(* ===== verification/AssetPackPublish.v ===== *)
(** * What a published pack consists of

    [completeAssetPack] inspects each uploaded object, copies it to the address
    clients download from and inspects the copy.  The uploader may replace the
    staging objects at any moment, so the theorem is about the copies: it holds
    whatever happens during the awaits, provided nobody else changes the rows of
    the pack's files or spoils a published object once it is right. *)

From S2P Require Import Prelude Tables JsText Json Schema Interfaces Config AssetManifest Storage Visit Companion AssetPack AssetPackInv.
Local Open Scope Z_scope.

Section publish.
Context {Hscan : ScanOrder} {B : Type} `{!ObjectStore B} `{!ObjectStoreLaws B}.
Context (others : nat → CWorld B → CWorld B) (toLowerCase sha256_hex : text → text) (localeCompare_le : text → text → bool) (limits : StorageLimits).
Abbreviation CW := (CWorld B).

(** The object under the address of a file is the file the manifest declares. *)
Definition intact (b : B) (f : AssetFile) : Prop :=
  ∃ o, object_at b (af_objectKey f) = Some o ∧ so_mime o = Some (af_mimeType f) ∧ sha256_hex (so_body o) = af_sha256 f
    ∧ Z.of_nat (length (so_body o)) = af_sizeBytes f.
(** The columns that say so, which no update changes. *)
Definition same_columns (f g : AssetFile) : Prop :=
  af_objectKey f = af_objectKey g ∧ af_relativePath f = af_relativePath g ∧ af_mimeType f = af_mimeType g ∧ af_sizeBytes f = af_sizeBytes g
  ∧ af_sha256 f = af_sha256 g.
Definition file_of (k : rowid) (d : DB) (id : rowid) (f : AssetFile) : Prop := db_assetFiles d !! id = Some f ∧ af_assetPackId f = k.

(** What others leave alone: the file rows of the pack, its prefix, and its
    published objects once they are right. *)
Record undisturbed (k : rowid) (w w' : CW) : Prop := {
  ud_files id f' : file_of k (cw_db w') id f' → ∃ f, file_of k (cw_db w) id f ∧ same_columns f' f;
  ud_prefix p' : db_assetPacks (cw_db w') !! k = Some p' → ∃ p, db_assetPacks (cw_db w) !! k = Some p ∧ pk_objectPrefix p' = pk_objectPrefix p;
  ud_objects id f : file_of k (cw_db w') id f → intact (cw_bucket w) f → intact (cw_bucket w') f;
}.
(** How [initiateAssetPack] names the objects of a pack. *)
Definition keys_ok (k : rowid) (d : DB) : Prop :=
  (∀ i j f g, file_of k d i f → file_of k d j g → af_objectKey f = af_objectKey g → i = j)
  ∧ (∀ i f p, file_of k d i f → db_assetPacks d !! k = Some p → af_objectKey f = publishedKey (pk_objectPrefix p) (af_relativePath f)).

Lemma intact_columns b f g : same_columns f g → intact b f ↔ intact b g.
Proof. unfold intact. by intros (-> & _ & -> & -> & ->). Qed.
Lemma same_columns_trans f g h : same_columns f g → same_columns g h → same_columns f h.
Proof. unfold same_columns. intuition congruence. Qed.
Lemma same_columns_sym f g : same_columns f g → same_columns g f.
Proof. unfold same_columns. intuition congruence. Qed.
Lemma undisturbed_refl k w : undisturbed k w w.
Proof. split; [intros id f Hf; by exists f|by eauto|done]. Qed.

Lemma keys_ok_undisturbed k w w' : undisturbed k w w' → keys_ok k (cw_db w) → keys_ok k (cw_db w').
Proof.
  intros [Hf Hp _] [Hinj Hkey]. split.
  - intros i j f g Hi Hj Hk. destruct (Hf _ _ Hi) as (f0 & Hi0 & Hc), (Hf _ _ Hj) as (g0 & Hj0 & Hd).
    apply (Hinj i j f0 g0); [done|done|]. destruct Hc as [<- _], Hd as [<- _]. done.
  - intros i f p' Hi Hpk. destruct (Hf _ _ Hi) as (f0 & Hi0 & Hc & Hr & _). destruct (Hp _ Hpk) as (p & Hp0 & ->).
    rewrite Hc, Hr. by eapply Hkey.
Qed.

• _EXERCISE_:
Pull every line containing "Hkey" out of the data above.

• _ANSWER FOR THE TASK_:
  intros [Hf Hp _] [Hinj Hkey]. split.
    rewrite Hc, Hr. by eapply Hkey.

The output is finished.